IT용어위키



Propensity Score Matching

Propensity Score Matching (PSM) is a statistical technique used in observational studies to reduce selection bias when estimating the causal effect of a treatment or intervention. It involves pairing treated and untreated units with similar propensity scores, which represent the probability of receiving the treatment based on observed covariates.

Key Concepts

  • Propensity Score: The probability of a unit receiving the treatment, given its covariates.
  • Matching: Pairing units from the treatment and control groups with similar propensity scores.
  • Balancing Covariates: Ensures that the treatment and control groups are comparable in terms of covariates.

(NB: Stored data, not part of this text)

(** * minimalist-todo: the todo store, its persistence and its derived views

    A shallow embedding of [src/hooks/useTodos.ts] (the module-level store
    and its five mutations), of the submit handler of
    [src/components/AddTodoForm.tsx] and of [sortTodos] from
    [src/components/TodoList.tsx], followed by the properties the
    specification states about them.

    Conventions of the embedding:
    - a JavaScript string is the list of its UTF-16 code units;
    - the [number] stored in [order] is an integer (the store only ever
      writes [Date.now()] and array indices there);
    - an optional field that may also be [null] is an [option (option _)]:
      [None] is [undefined], [Some None] is [null];
    - the module-level variables, [localStorage], the console and the calls
      made to subscribers form one [World] threaded through a state and
      exception monad;
    - [JSON.stringify], [JSON.parse], [String.prototype.trim],
      [Array.prototype.findIndex], [splice] and [sort] are written out after
      ECMAScript; the parsing and the formatting of dates are parameters of
      the definitions that use them;
    - the loader assigns whatever [JSON.parse] returns: the module is a
      [Store], either [Typed], with a list of todos in [todosCache], or
      [Raw], with another parsed value there; the mutations are those of
      the typed module. *)

From Stdlib Require Import List ZArith NArith Lia Bool String Ascii.
From Stdlib Require Import Permutation Sorted DecimalN.
Import ListNotations.

Local Open Scope Z_scope.

(** ** JavaScript strings *)

Definition jsstring := list N.

(** A literal of the source, as code units. *)
Definition str (s : string) : jsstring :=
  map N_of_ascii (list_ascii_of_string s).

Definition jsstring_eq_dec : forall a b : jsstring, {a = b} + {a <> b} :=
  list_eq_dec N.eq_dec.

(** [a === b] on strings. *)
Definition streq (a b : jsstring) : bool :=
  if jsstring_eq_dec a b then true else false.

(** A string is truthy when it is not empty. *)
Definition truthy (s : jsstring) : bool :=
  match s with [] => false | _ :: _ => true end.

(** The code points [String.prototype.trim] strips: ECMAScript's WhiteSpace
    and LineTerminator productions. *)
Definition isWhiteSpace (c : N) : bool :=
  ((9 <=? c) && (c <=? 13) || (c =? 32) || (c =? 160) || (c =? 5760)
   || (8192 <=? c) && (c <=? 8202) || (c =? 8232) || (c =? 8233)
   || (c =? 8239) || (c =? 8287) || (c =? 12288) || (c =? 65279))%N.

Fixpoint trimStart (s : jsstring) : jsstring :=
  match s with
  | c :: rest => if isWhiteSpace c then trimStart rest else s
  | [] => []
  end.

Definition trimEnd (s : jsstring) : jsstring := rev (trimStart (rev s)).

Definition trim (s : jsstring) : jsstring := trimEnd (trimStart s).

(** ** The data model ([types/todo.ts]) *)

Inductive Priority := low | medium | high.

Inductive Category := personal | work | shopping | health | other.

Record Todo := mkTodo {
  id : jsstring;
  title : jsstring;
  completed : bool;
  dueDate : option jsstring;
  category : option Category;
  priority : Priority;
  createdAt : jsstring;
  order : Z
}.

Record CreateTodoInput := mkCreate {
  c_title : jsstring;
  c_dueDate : option (option jsstring);
  c_category : option (option Category);
  c_priority : option Priority
}.

Record UpdateTodoInput := mkUpdate {
  u_id : jsstring;
  u_title : option jsstring;
  u_dueDate : option (option jsstring);
  u_category : option (option Category);
  u_priority : option Priority;
  u_completed : option bool
}.

Definition Priority_eq_dec : forall a b : Priority, {a = b} + {a <> b}.
Proof. decide equality. Defined.

Definition Category_eq_dec : forall a b : Category, {a = b} + {a <> b}.
Proof. decide equality. Defined.

(** [x ?? d] *)
Definition nullish {A} (x : option (option A)) : option A :=
  match x with Some (Some v) => Some v | _ => None end.

(** ** JSON values and [JSON.stringify] *)

#[local] Unset Elimination Schemes.
Inductive json :=
| JNull
| JBool (b : bool)
| JNum (z : Z)
| JFrac (lexeme : jsstring)
| JStr (s : jsstring)
| JArr (elems : list json)
| JObj (members : list (jsstring * json)).
#[local] Set Elimination Schemes.

Definition hexDigit (d : N) : N :=
  (if d <? 10 then 48 + d else 87 + d)%N.

(** [\uXXXX] with lower-case digits, as QuoteJSONString writes it. *)
Definition unicodeEscape (c : N) : jsstring :=
  [92; 117; hexDigit (c / 4096 mod 16); hexDigit (c / 256 mod 16);
   hexDigit (c / 16 mod 16); hexDigit (c mod 16)]%N.

Definition isLeadingSurrogate (c : N) : bool := ((55296 <=? c) && (c <=? 56319))%N.
Definition isTrailingSurrogate (c : N) : bool := ((56320 <=? c) && (c <=? 57343))%N.

(** One code unit that is not a surrogate. *)
Definition quoteUnit (c : N) : jsstring :=
  (if c =? 8 then [92; 98]
   else if c =? 9 then [92; 116]
   else if c =? 10 then [92; 110]
   else if c =? 12 then [92; 102]
   else if c =? 13 then [92; 114]
   else if c =? 34 then [92; 34]
   else if c =? 92 then [92; 92]
   else if c <? 32 then unicodeEscape c
   else [c])%N.
(** * Terminal session lifecycle of tcell (tscreen_unix.go, driver.go)

    A shallow embedding of the Unix side of tcell's terminal screen: the
    [TermDriver] interface and its default implementation (driver.go), and
    the session operations [engage], [disengage], [initialize], [finalize],
    [getWinSize] and [Beep] of [tScreen] (tscreen_unix.go).

    Go code that mutates the receiver and talks to the operating system is
    written in a small state monad whose computations either return, panic,
    or block for ever.  What a call does outside the session record (system
    calls, the terminal helpers of tscreen.go, driver methods, channel
    operations, goroutine starts) is recorded, in program order, in a trace
    of events; the mutex and the wait group are fields of the record. *)

From Stdlib Require Import ZArith List String Ascii Bool Lia PeanoNat.
Import ListNotations.
Open Scope string_scope.
Open Scope list_scope.
Open Scope Z_scope.

(** ** Go values *)

(** A channel is a reference into the runtime's table of channels; a nil
    channel is [None] at type [option chan]. *)
Definition chan := nat.

(** A pointer to [os.File]: the descriptor the handle wraps; a nil handle is [None]. *)
Definition File := Z.

(** [File.Fd], followed by the conversion [int(...)] every caller in
    tscreen_unix.go applies: a nil handle reports [^uintptr(0)], that is -1
    as an [int]. *)
Definition Fd (f : option File) : Z :=
  match f with
  | Some d => d
  | None => -1
  end.

(** [error] values: the package-level sentinel of driver.go (made once, with
    the text "driver does not provide WinSize"), the errors made elsewhere
    by [errors.New], and the errors of system calls.  Go compares errors
    made by [errors.New] by identity, so the sentinel is a value of its own,
    different from any other error, even one with the same text. *)
Inductive error : Type :=
| ErrWinSizeUnused
| errors_New (msg : string)
| Errno (code : Z).

(** [x == nil] for a channel, a pointer or an interface value. *)
Definition is_nil {A} (x : option A) : bool :=
  match x with
  | Some _ => false
  | None => true
  end.

(** [err == ErrWinSizeUnused]: true of the sentinel and of nothing else. *)
Definition is_ErrWinSizeUnused (err : option error) : bool :=
  match err with
  | Some ErrWinSizeUnused => true
  | _ => false
  end.

(** [string(b)] for a byte [b]: the UTF-8 encoding of the code point [b]. *)
Definition string_of_byte (b : Z) : string :=
  if b <? 128 then String (ascii_of_N (Z.to_N b)) EmptyString
  else String (ascii_of_N (Z.to_N (Z.lor 192 (Z.shiftr b 6))))
         (String (ascii_of_N (Z.to_N (Z.lor 128 (Z.land b 63)))) EmptyString).

Definition bytes_of_string (s : string) : list Z :=
  map (fun a => Z.of_N (N_of_ascii a)) (list_ascii_of_string s).

(** [os.Signal]; the only one the package names. *)
Inductive Signal : Type := SIGWINCH.

(** [term.State]: the terminal attributes as the kernel reports them. *)
Record term_State : Type := { termios : list Z }.

(** The two loops of the session (their bodies live in tscreen.go). *)
Inductive Loop : Type := inputLoop | mainLoop.

Definition O_RDONLY : Z := 0.
Definition O_WRONLY : Z := 1.

(** ** Events *)

(** What a driver does to the system. *)
Inductive DrvEvent : Type :=
| EvOpenFile (path : string) (flag : Z) (perm : Z)
| EvSignalNotify (c : chan) (sig : Signal)
| EvSignalStop (c : option chan)
| EvGetenv (name : string)
| EvOther (what : string).
(** X2. A training pass is a fold over its batches: each batch contributes
    one optimizer update made with the gradient of that batch alone (the
    buffers are zeroed first), clipped to [clip_grad], and every update of
    the pass uses the learning rate the pass started with, the scheduler
    stepping once after the last batch.  The loss of each batch is taken in
    training mode at the parameters left by the batches before it.  Neither
    the mode nor the gradient buffers the pass finds on entry matter. *)
Theorem train_is_fold_of_clipped_steps (F : Framework) (hp : Hyper)
    (train_loader : list (Batch F)) (w : World F) :
  let o := train F hp train_loader w in
  let po := (parameters w, opt_state w) in
  let losses := pass_losses F (lr w) (clip_grad hp) po train_loader in
  (parameters (world o), opt_state (world o))
  = fold_left (clipped_step F (lr w) (clip_grad hp)) train_loader po
  /\ batch_losses F (trace o) = losses
  /\ res o = truediv (fold_left add losses zero)
                     (Z.of_nat (length train_loader))
  /\ (sched (world o), lr (world o)) = scheduler_step F (sched w) (lr w)
  /\ training (world o) = true
  /\ model_pth (world o) = model_pth w.
Proof.
  cbv zeta.
  destruct (train_batches_closed F hp train_loader zero (set_training true w)
              eq_refl) as [H1 H2].
  cbv zeta in H1, H2. cbn [set_training parameters opt_state lr] in H1, H2.
  pose proof (batch_losses_train F hp train_loader w) as Hb.
  pose proof (train_lr F hp train_loader w) as Hlr.
  pose proof (train_sched F hp train_loader w) as Hs.
  pose proof (train_model_pth F hp train_loader w) as Hp.
  destruct (train_batches_frame F hp train_loader zero (set_training true w))
    as (Hm & _).
  split; [ | split; [ | split; [ | split; [ | split]]]].
  - apply train_world_closed.
  - rewrite Hb. exact H2.
  - rewrite <- H2. rewrite train_spec. reflexivity.
  - rewrite Hlr, Hs. symmetry. apply surjective_pairing.
  - rewrite train_spec. exact Hm.
  - exact Hp.
Qed.
(** X5.  A line of 64 KiB or more ends the input silently: the quotes are
    those of the lines before it, whatever follows it, and the error is
    nil. *)
Theorem long_line_cuts_text (ls : list string) (l rest : string) :
  Forall (λ l, contains LF l = false) ls ->
  contains LF l = false -> fits l = false ->
  parseQuotes (unlines nl ls +:+ l +:+ nl +:+ rest)
  = parseQuotes (unlines nl ls) ∧
  (parseQuotes (unlines nl ls +:+ l +:+ nl +:+ rest)).2 = None.
Proof.
  intros Hls Hl Hfit.
  assert (tokens (unlines nl ls +:+ l +:+ nl +:+ rest) = tokens (unlines nl ls))
    as Htok.
  { rewrite tokens_unlines, tokens_unlines_end by done.
    change (l +:+ nl +:+ rest) with (l +:+ String LF rest).
    by rewrite tokens_long_line. }
  split; [by apply parseQuotes_tokens |].
  by rewrite parseQuotes_eq.
Qed.

Lemma long_line_cuts_text_witness :
  parseQuotes (unlines nl ["first"; ""] +:+ longLine +:+ nl +:+ "second")
  = parseQuotes (unlines nl ["first"; ""]) ∧
  (parseQuotes (unlines nl ["first"; ""] +:+ longLine +:+ nl +:+ "second")).2
  = None.
Proof.
  apply (long_line_cuts_text ["first"; ""] longLine "second").
  - repeat constructor.
  - vm_compute. reflexivity.
  - vm_compute. reflexivity.
Defined.

(** ** Further properties of the store and the handlers *)

Section ServingFacts.

Implicit Types (st : Store) (g : Rng) (cfg : Config) (S : list string).

Lemma currentSet_Some st S :
  currentSet st = Some S ↔ ∃ a, quotes st = Some a ∧ heap st !! a = Some S.
Proof.
  unfold currentSet. destruct (quotes st) as [a|]; cbn.
  - split; [by exists a | by intros (? & [= <-] & ?)].
  - split; [done | by intros (? & ? & ?)].
Qed.

Lemma wf_currentSet st :
  wf st -> ∃ S, currentSet st = Some S ∧ S ≠ [].
Proof.
  intros (a & S & i & Hq & Hh & _ & Hi). exists S. split.
  - apply currentSet_Some. by exists a.
  - destruct S; [simpl in Hi; lia | done].
Qed.

(** With caching enabled, [/] answers with what [quote] points to. *)
Lemma handleQuote_cached cfg st g (a : addr) (i : nat) S (q : string) :
  (0 < cache cfg)%Z ->
  quote st = Some (a, i) -> heap st !! a = Some S -> S !! i = Some q ->
  handleQuote cfg st g = Ok ({| status := 200; body := q +:+ nl |}, g).
Proof.
  intros Hc%Z.ltb_lt Hsel Hh Hi. unfold handleQuote, selectQuote.
  rewrite Hc. cbn. rewrite Hsel. cbn. rewrite Hh. cbn. by rewrite Hi.
Qed.

(** With caching disabled, it answers with the element the draw selects. *)
Lemma handleQuote_fresh cfg st g (a : addr) S (q : string) :
  (cache cfg ≤ 0)%Z ->
  quotes st = Some a -> heap st !! a = Some S ->
  S !! (draws g (pos g) mod length S) = Some q ->
  handleQuote cfg st g
    = Ok ({| status := 200; body := q +:+ nl |}, advance g).
Proof.
  intros Hc Hq Hh Hi. unfold handleQuote, selectQuote.
  destruct (Z.ltb_spec 0 (cache cfg)) as [|_]; [lia |].
  assert (S ≠ []) as Hne by (intros ->; done).
  rewrite (nextQuoteRaw_pick _ _ a S) by done.
  cbn -[Nat.modulo]. rewrite Hh. cbn -[Nat.modulo]. by rewrite Hi.
Qed.

Lemma handleQuote_wf cfg st g :
  wf st ->
  ∃ S q g', currentSet st = Some S ∧ q ∈ S ∧
    handleQuote cfg st g = Ok ({| status := 200; body := q +:+ nl |}, g') ∧
    ((0 < cache cfg)%Z -> derefString st (quote st) = Ok q ∧ g' = g).
Proof.
  intros (a & S & i & Hq & Hh & Hsel & Hi).
  assert (currentSet st = Some S) as Hcur by (apply currentSet_Some; eauto).
  destruct (Z.ltb_spec 0 (cache cfg)) as [Hc|Hc].
  - destruct (lookup_lt_is_Some_2 _ _ Hi) as [q Hlook].
    exists S, q, g. split_and!; [done | by eapply list_elem_of_lookup_2 | |].
    + by eapply handleQuote_cached.
    + intros _. split; [|done]. rewrite Hsel. cbn. rewrite Hh. cbn.
      by rewrite Hlook.
  - assert (draws g (pos g) mod length S < length S) as Hlt.
    { apply Nat.mod_upper_bound. lia. }
    destruct (lookup_lt_is_Some_2 _ _ Hlt) as [q Hlook].
    exists S, q, (advance g).
    split_and!; [done | by eapply list_elem_of_lookup_2 | | lia].
    by eapply handleQuote_fresh.
Qed.

Lemma handle_request cfg (source : string) (ev : event) st g :
  wf st -> isRequest ev = true ->
  ∃ g', handle cfg source ev st g = Ok (st, g') ∧
        ((0 < cache cfg)%Z -> g' = g).
Proof.
  intros Hwf Hreq. destruct ev; try done; cbn [handle].
  - destruct (handleQuote_wf cfg st g Hwf) as (S & q & g' & _ & _ & -> & Hg).
    exists g'. split; [done |]. intros Hc. by apply Hg.
  - destruct Hwf as (a & ? & ? & Hq & _).
    rewrite handleHealth_set by by rewrite Hq.
    by exists g.
Qed.

Lemma runEvents_requests cfg (source : string) (evs : list event) st g :
  wf st -> Forall (λ ev, isRequest ev = true) evs ->
  ∃ g', runEvents cfg source evs st g = Ok (st, g') ∧
        ((0 < cache cfg)%Z -> g' = g).
Proof.
  intros Hwf. revert g. induction evs as [|ev evs IH]; intros g Hall.
  - by exists g.
  - apply Forall_cons in Hall as [Hev Hevs].
    destruct (handle_request cfg source ev st g Hwf Hev) as (g1 & Hh & Hg1).
    destruct (IH g1 Hevs) as (g2 & Hrun & Hg2).
    exists g2. cbn [runEvents]. rewrite Hh. cbn. split; [done |].
    intros Hc. by rewrite (Hg2 Hc), (Hg1 Hc).
Qed.

Lemma runEvents_reachable cfg (source : string) (evs : list event) st g :
  Reachable cfg source st ->
  ∃ st' g', runEvents cfg source evs st g = Ok (st', g') ∧
            Reachable cfg source st'.
Proof.
  revert st g. induction evs as [|ev evs IH]; intros st g Hr.
  - by exists st, g.
  - destruct (wf_handle cfg source ev st g (Reachable_wf _ _ _ Hr))
      as (st1 & g1 & Hh & _).
    destruct (IH st1 g1 (Reachable_step _ _ _ _ _ _ _ Hr Hh))
      as (st2 & g2 & Hrun & Hr2).
    exists st2, g2. cbn [runEvents]. rewrite Hh. by cbn.
Qed.

End ServingFacts.

(** X6.  In the running daemon [/] never reports unavailability: it
    answers 200 with a quote of the current set followed by a line feed;
    with caching enabled that quote is the cached one and no randomness is
    consumed. *)
Theorem root_serves_quote (cfg : Config) (source : string) (st : Store) (g : Rng) :
  Reachable cfg source st ->
  ∃ S q g', currentSet st = Some S ∧ q ∈ S ∧
    handleQuote cfg st g = Ok ({| status := 200; body := q +:+ nl |}, g') ∧
    ((0 < cache cfg)%Z -> derefString st (quote st) = Ok q ∧ g' = g).
Proof. intros Hr. by apply handleQuote_wf, (Reachable_wf cfg source). Qed.

Lemma root_serves_quote_witness :
  ∃ S q g', currentSet twoQuotes = Some S ∧ q ∈ S ∧
    handleQuote hourCache twoQuotes (constRng 0)
      = Ok ({| status := 200; body := q +:+ nl |}, g') ∧
    ((0 < cache hourCache)%Z ->
       derefString twoQuotes (quote twoQuotes) = Ok q ∧ g' = constRng 0).
Proof.
  apply (root_serves_quote hourCache "quotes.txt" twoQuotes (constRng 0)).
  apply (Reachable_start _ _
           (fileWorld ("first" +:+ nl +:+ nl +:+ "second")) (constRng 1)
           twoQuotes (advance (constRng 1))).
  reflexivity.
Defined.

(** X7.  [/] answers 503 with an empty body, and consumes no randomness,
    when caching is enabled and nothing is cached, and when caching is
    disabled and the set is unset or empty. *)
Theorem root_unavailable (cfg : Config) (st : Store) (g : Rng) :
  (0 < cache cfg)%Z ∧ quote st = None ∨
  (cache cfg ≤ 0)%Z ∧ (quotes st = None ∨ currentSet st = Some []) ->
  handleQuote cfg st g = Ok ({| status := 503; body := "" |}, g).
Proof.
  unfold handleQuote, selectQuote. intros [[Hc%Z.ltb_lt Hsel]|[Hc Hset]].
  - rewrite Hc. cbn. by rewrite Hsel.
  - destruct (Z.ltb_spec 0 (cache cfg)) as [|_]; [lia |].
    assert (nextQuoteRaw st g = Ok (None, g)) as ->; [|done].
    destruct Hset as [Hnil|[a [Hq Hh]]%currentSet_Some].
    + by apply nextQuoteRaw_nil.
    + by apply (nextQuoteRaw_empty _ _ a).
Qed.

Lemma root_unavailable_witness :
  handleQuote noCache emptySet (constRng 0)
  = Ok ({| status := 503; body := "" |}, constRng 0).
Proof.
  apply (root_unavailable noCache emptySet (constRng 0)).
  right. split; [simpl; lia | right; reflexivity].
Defined.

(** X8.  Requests change nothing: after any sequence of requests for [/]
    and [/health] the running daemon is in the store it was in, and with
    caching enabled the random source is untouched as well. *)
Theorem requests_keep_store
    (cfg : Config) (source : string) (evs : list event) (st : Store) (g : Rng) :
  Reachable cfg source st -> Forall (λ ev, isRequest ev = true) evs ->
  ∃ g', runEvents cfg source evs st g = Ok (st, g') ∧
        ((0 < cache cfg)%Z -> g' = g).
Proof.
  intros Hr. by apply runEvents_requests, (Reachable_wf cfg source).
Qed.

Lemma requests_keep_store_witness :
  ∃ g', runEvents hourCache "quotes.txt" [GetQuote; GetHealth; GetQuote]
          twoQuotes (constRng 0) = Ok (twoQuotes, g') ∧
        ((0 < cache hourCache)%Z -> g' = constRng 0).
Proof.
  apply (requests_keep_store hourCache "quotes.txt"
           [GetQuote; GetHealth; GetQuote] twoQuotes (constRng 0)).
  - apply (Reachable_start _ _
             (fileWorld ("first" +:+ nl +:+ nl +:+ "second")) (constRng 1)
             twoQuotes (advance (constRng 1))).
    reflexivity.
  - repeat constructor.
Defined.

Steps in Propensity Score Matching

  1. Estimate Propensity Scores: Use logistic regression or another model to estimate propensity scores for each unit based on covariates.
  2. Match Units: Pair treated units with untreated units that have similar propensity scores using methods like nearest neighbor or caliper matching.
  3. Assess Balance: Check whether covariates are balanced between the matched treatment and control groups.
  4. Estimate Treatment Effect: Compare outcomes between the matched groups to estimate the causal effect of the treatment.

Matching Methods

Several methods are used for matching units based on propensity scores:

  • Nearest Neighbor Matching: Matches each treated unit with the closest untreated unit based on propensity score.
  • Caliper Matching: Matches units only if their propensity scores are within a predefined threshold.
  • Radius Matching: Matches treated units with all untreated units within a specified range of propensity scores.
  • Kernel Matching: Uses weighted averages of untreated units within a certain range of propensity scores.
  • Stratification Matching: Divides units into strata based on propensity scores and compares treated and untreated units within each stratum.

Example of PSM in Python

Using the `statsmodels` library to estimate propensity scores and match units:

import pandas as pd
from sklearn.linear_model import LogisticRegression
from sklearn.neighbors import NearestNeighbors

# Example dataset
data = pd.DataFrame({
    'age': [25, 30, 45, 50, 35],
    'income': [30000, 40000, 50000, 60000, 45000],
    'treatment': [1, 0, 1, 0, 1],
    'outcome': [1, 0, 1, 0, 1]
})

# Estimate propensity scores
model = LogisticRegression()
model.fit(data[['age', 'income']], data['treatment'])
data['propensity_score'] = model.predict_proba(data[['age', 'income']])[:, 1]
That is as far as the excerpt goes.